III. Les avantages d’une force permanente et les difficultés de sa mise en œuvre
Les OMP aussi bien de Première, de deuxième que de troisième génération ont toutes révélé des difficultés de fonctionnement et mis en exergue les carences des interventions onusiennes dans les situations de conflits complexes. Il est donc utile d’examiner en quoi une force permanente de l’ONU ou tout simplement une Armée entièrement à la disposition de l’Organisation mondiale pourrait améliorer la situation :

3.1. Avantages, Faisabilité et problèmes opérationnels d’une force permanente :
1.) Avantages : Palliatifs aux carences suivantes des OMP actuelles

a.) Problème de Déploiement rapide
C’est l’un des principaux problèmes auxquels font faces les Nations Unies lorsqu’il s’agit d’intervenir dans une situation de conflit. Entre le vote de la résolution autorisant l’intervention et le début du déploiement des troupes, il faut souvent attendre plusieurs mois. Ce problème est souligné par tous les documents produits sur les missions de paix aussi bien par l’agenda pour la paix de Boutros Ghali, que par le rapport Brahimi et le document du High level panel de 2004

b.) Indisponibilité des troupes
L’indisponibilité des troupes constitue un autre problème essentiel pour les Missions de paix. La plupart d’entres elle ont vu leur efficience mise à mal par le nombre insuffisant de troupes disponibles. Cela a conduit notamment à des crises humanitaires comme celles connues par le Burundi et l’Angola, mais aussi au drame du génocide rwandais. Le problème étant justement que le succès des opérations de paix dépend entièrement du bon vouloir des Etats à fournir des « peacekeepers ». La disponibilité d’une force permanente des Nations Unies permettrait de résoudre, au moins partiellement, ce problème dans les situations d’urgence humanitaire.

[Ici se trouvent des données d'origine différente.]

(* ===== verification/Demux.v ===== *)
(** * The collector's demultiplexer (internal/collector/demux.go)

    Decodes the frame stream of one agent connection, drops packets the mirror
    has, commits the rest in strict order and acknowledges them. *)

From S2P Require Import Prelude Bytes GoIO Pcapio Proto Os Durable Json Spool Mirror Keylog Metrics Conn.

(** The keylog file is in another directory: the sink comes with the world it
    works on.  Durations and times are nanoseconds. *)
Record Demux : Type := mkDemux {
  d_srcID : Z;
  d_mirror : Mirror;
  d_ackOut : option conn;
  d_m : option Registry;
  d_keylog : option (KeylogSink * world);
  d_lastAckAt : Z;
  d_committedAt : Z;
  d_headGpidx : Z
}.

Definition NewDemux (srcID : Z) (mirror : Mirror) (ackOut : option conn) (m : option Registry)
    (keylog : option (KeylogSink * world)) : Demux :=
  mkDemux srcID mirror ackOut m keylog 0 0 0.

Definition set_mirror (m : Mirror) (d : Demux) : Demux :=
  mkDemux (d_srcID d) m (d_ackOut d) (d_m d) (d_keylog d) (d_lastAckAt d) (d_committedAt d) (d_headGpidx d).
Definition set_metrics (f : option Registry -> option Registry) (d : Demux) : Demux :=
  mkDemux (d_srcID d) (d_mirror d) (d_ackOut d) (f (d_m d)) (d_keylog d) (d_lastAckAt d) (d_committedAt d)
    (d_headGpidx d).
Definition set_keylog (k : option (KeylogSink * world)) (d : Demux) : Demux :=
  mkDemux (d_srcID d) (d_mirror d) (d_ackOut d) (d_m d) k (d_lastAckAt d) (d_committedAt d) (d_headGpidx d).
Definition set_ackOut (c : option conn) (d : Demux) : Demux :=
  mkDemux (d_srcID d) (d_mirror d) c (d_m d) (d_keylog d) (d_lastAckAt d) (d_committedAt d) (d_headGpidx d).
Definition set_headGpidx (h : Z) (d : Demux) : Demux :=
  mkDemux (d_srcID d) (d_mirror d) (d_ackOut d) (d_m d) (d_keylog d) (d_lastAckAt d) (d_committedAt d) h.
Definition set_acked (committed at_ : Z) (d : Demux) : Demux :=
  mkDemux (d_srcID d) (d_mirror d) (d_ackOut d) (d_m d) (d_keylog d) at_ committed (d_headGpidx d).

Definition on_mirror {A} (m : M Mirror A) : M Demux A := zoom d_mirror set_mirror m.

(** A call on the sink, which may be nil. *)
Definition on_keylog (line : list byte) : M Demux unit := fun s =>
  match d_keylog s.1 with
  | None => (Ret (), s)
  | Some kw =>
      let '(o, kw') := KeylogSink_Write line kw in (o, (set_keylog (Some kw') s.1, s.2))
  end.

Definition isCorruptErr (e : goerror) : bool :=
  match e with
  | proto_ErrPayCRC | proto_ErrHdrCRC | proto_ErrBadMagic | proto_ErrBadVersion | proto_ErrPayloadHuge => true
  | _ => false
  end.

Definition protoToPcap (pr : PktRecord) : PcapRecord :=
  mkPcapRecord (u32 (pk_TsSec pr)) (pk_TsNsec pr / 1000) (pk_OrigLen pr) (pk_Data pr).

(** The loop of [commit] from packet [i] on; [keep] in order. *)
Fixpoint keep_loop (base committed i : Z) (recs : list PktRecord) (keep : list PcapRecord)
    : res (list PcapRecord) :=
  match recs with
  | [] => Ok keep
  | pr :: recs =>
      let gp := u64 (base + i) in
      if gp <? committed then keep_loop base committed (i + 1) recs keep
      else if u64 (committed + len keep) <? gp then Err collector_forward_jump
      else keep_loop base committed (i + 1) recs (keep ++ [protoToPcap pr])
  end.

(** The byte count of the metric. *)
Definition keep_bytes (keep : list PcapRecord) : Z :=
  foldl (fun n r => n + (RecordHeaderLen + len (Data r))) 0 keep.

Definition commit (base : Z) (recs : list PktRecord) (seq : Z) : M Demux unit :=
  d ← get;
  match keep_loop base (Committed (d_mirror d)) 0 recs [] with
  | Err e => fail e
  | Ok [] => mret ()
  | Ok keep =>
      on_mirror (Append keep seq) ;;
      d ← get;
      modify (set_metrics (onCommit (Committed (d_mirror d)) (keep_bytes keep)))
  end.

Definition handleGap (payload : list byte) : M Demux unit :=
  gap ← of_res (DecodeGap payload);
  d ← get;
  if ToGpidx gap <=? Committed (d_mirror d) then mret ()
  else
    modify (set_metrics onGap) ;;
    on_mirror (NewSession (ToGpidx gap)).

Definition reconcileEpoch (epoch : list byte) (from : Z) : M Demux unit :=
  match epoch with
  | [] => mret ()
  | _ =>
      d ← get;
      match Mirror_Epoch (d_mirror d) with
      | [] => on_mirror (AdoptEpoch epoch)
      | have =>
          if decide (have = epoch) then mret () else on_mirror (ResetForEpoch epoch from)
      end
  end.

Definition second : Z := 10 ^ 9.

Definition maybeAck (force : bool) : M Demux unit :=
  d ← get;
  let committed := Committed (d_mirror d) in
  due ← (if force then mret true
         else if u64 (committed - d_committedAt d) <? 256
              then t ← Now; mret (second <=? t - d_lastAckAt d)
              else mret true);
  if negb due then mret ()
  else
    match d_ackOut d with
    | None => mret ()
    | Some c =>
        let payload := Ack_Encode (mkAck (d_srcID d) committed (LastSeq (m_state (d_mirror d)))) in
        let '(ok, c) := conn_Write (Frame_AppendTo (mkFrame FrameAck 0 (d_srcID d) 0 0 payload) []) c in
        modify (set_ackOut (Some c)) ;;
        if ok : bool then t ← Now; modify (set_acked committed t) else mret ()
    end.

Section Run.
Context `{CborCodec PreambleHeader, CborCodec Stats, ZstdCodec}.

(** One frame behind the source filter, up to [maybeAck]. *)
Definition handle_frame (f : Frame) : M Demux unit :=
  if f_Type f =? FramePktBatch then
    payload ← of_res (if negb (Z.land (f_Flags f) FlagCompressed =? 0)
                      then DecompressBatch (f_Payload f) else Ok (f_Payload f));
    recs ← of_res (DecodePktBatch payload);
    commit (f_BaseGpidx f) recs (f_Seq f)
  else if f_Type f =? FrameGap then handleGap (f_Payload f)
  else if f_Type f =? FrameHeartbeat then
    match DecodeHeartbeat (f_Payload f) with
    | Err _ => mret ()
    | Ok hb =>
        modify (set_headGpidx (HeadGpidx hb)) ;;
        d ← get;
        modify (set_metrics (onLag (HeadGpidx hb) (Committed (d_mirror d))))
    end
  else if f_Type f =? FrameStats then
    match DecodeStats (f_Payload f) with
    | Err _ => mret ()
    | Ok st => modify (set_metrics (onStats (Captured st) (DroppedKern st) (IfDrop st) (SpoolBytes st)))
    end
  else if f_Type f =? FrameTLSKeylog then on_keylog (f_Payload f)
  else if f_Type f =? FrameSrcInfo then mret ()
  else if negb (Skippable (f_Type f)) then fail collector_errUnknownFrame
  else mret ().

(** The loop over the frames.  [ctx] says, round by round, whether the context is
    cancelled.  A frame takes 36 bytes at least, so the bytes that are left are
    fuel enough. *)
Fixpoint run_loop (fuel : nat) (ctx : list bool) (r : stream) : M Demux unit :=
  match fuel with
  | O => mret ()
  | S fuel =>
      match ctx with
      | true :: _ => mret ()
      | _ =>
          match ReadFrame r with
          | (Err e, _) =>
              (if isCorruptErr e then modify (set_metrics onCorrupt) else mret ()) ;;
              fail e
          | (Ok f, r) =>
              d ← get;
              (if negb (f_SourceID f =? d_srcID d) && negb (f_SourceID f =? 0) &&
                  negb (f_Type f =? FrameHeartbeat)
               then mret ()
               else handle_frame f ;; maybeAck false) ;;
              run_loop fuel (tail ctx) r
          end
      end
  end.

(** The loop over the sources of the preamble. *)
Fixpoint handshake (acks : gmap Z Z) (sources : list SrcInfo) : M Demux unit :=
  match sources with
  | [] => mret ()
  | s :: rest =>
      d ← get;
      (if si_ID s =? d_srcID d then
         on_mirror (SetHeader (mkGlobalHeader (si_Snaplen s) (si_Linktype s))) ;;
         reconcileEpoch (si_Epoch s) (default 0 (acks !! d_srcID d))
       else mret ()) ;;
      handshake acks rest
  end.

Definition Run (ctx : list bool) (r : stream) : M Demux unit :=
  match ReadPreamble r with
  | (Err e, _) => fail e
  | (Ok pre, r) =>
      handshake (ResumeAck pre) (Sources pre) ;;
      d ← get;
      t ← Now;
      modify (set_acked (Committed (d_mirror d)) t) ;;
      run_loop (S (length (st_data r))) ctx r
  end.
End Run.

c.) Problème d’interopérabilité
Le problème d’interopérabilité émanant fréquemment des missions onusiennes est quant à lui lié à la présence de moyens et équipements différents qui peuvent engendrer des contraintes de compatibilité, d’efficacité et de cohérence au sein d’une opération. Une autre difficulté est celle liée à l’entraînement des troupes qui est aujourd’hui toujours assuré par les Etats pourvoyeurs de casques bleus. La conséquence qui en résulte c’est que les résultats sont totalement inégaux. Ils produisent des cultures d’engagement et d’interventions distinctes pouvant causer des frictions lors des missions conjointes. Autant de problèmes qui pourraient être résolus avec une armée permanente placée sous l’autorité d’une administration unique.
d.) Problèmes collatéraux lié au commandement.
L’utilisation de forces ad hoc pour les OMP entraîne souvent des effets collatéraux sur le commandement des troupes : certains contingents nationaux préférant attendre les ordres de leur gouvernement plutôt que d’obéir aux directives onusiennes. Nonobstant donc le fait qu’elles servent sous le drapeau bleu de l’ONU, certaines troupes démontrent davantage d’allégeance à leur Etat d’origine qu’aux Nations Unies. Les Etats pourvoyeurs de casque bleus désirent quant à eux conserver en « sous-main » leur chaîne de commandement interne et demeurer engagés dans toute opération impliquant leur nationaux. Une force onusienne permanente permettrait de remédier à ce problème ainsi qu’à tous les dysfonctionnements que nous venons de citer.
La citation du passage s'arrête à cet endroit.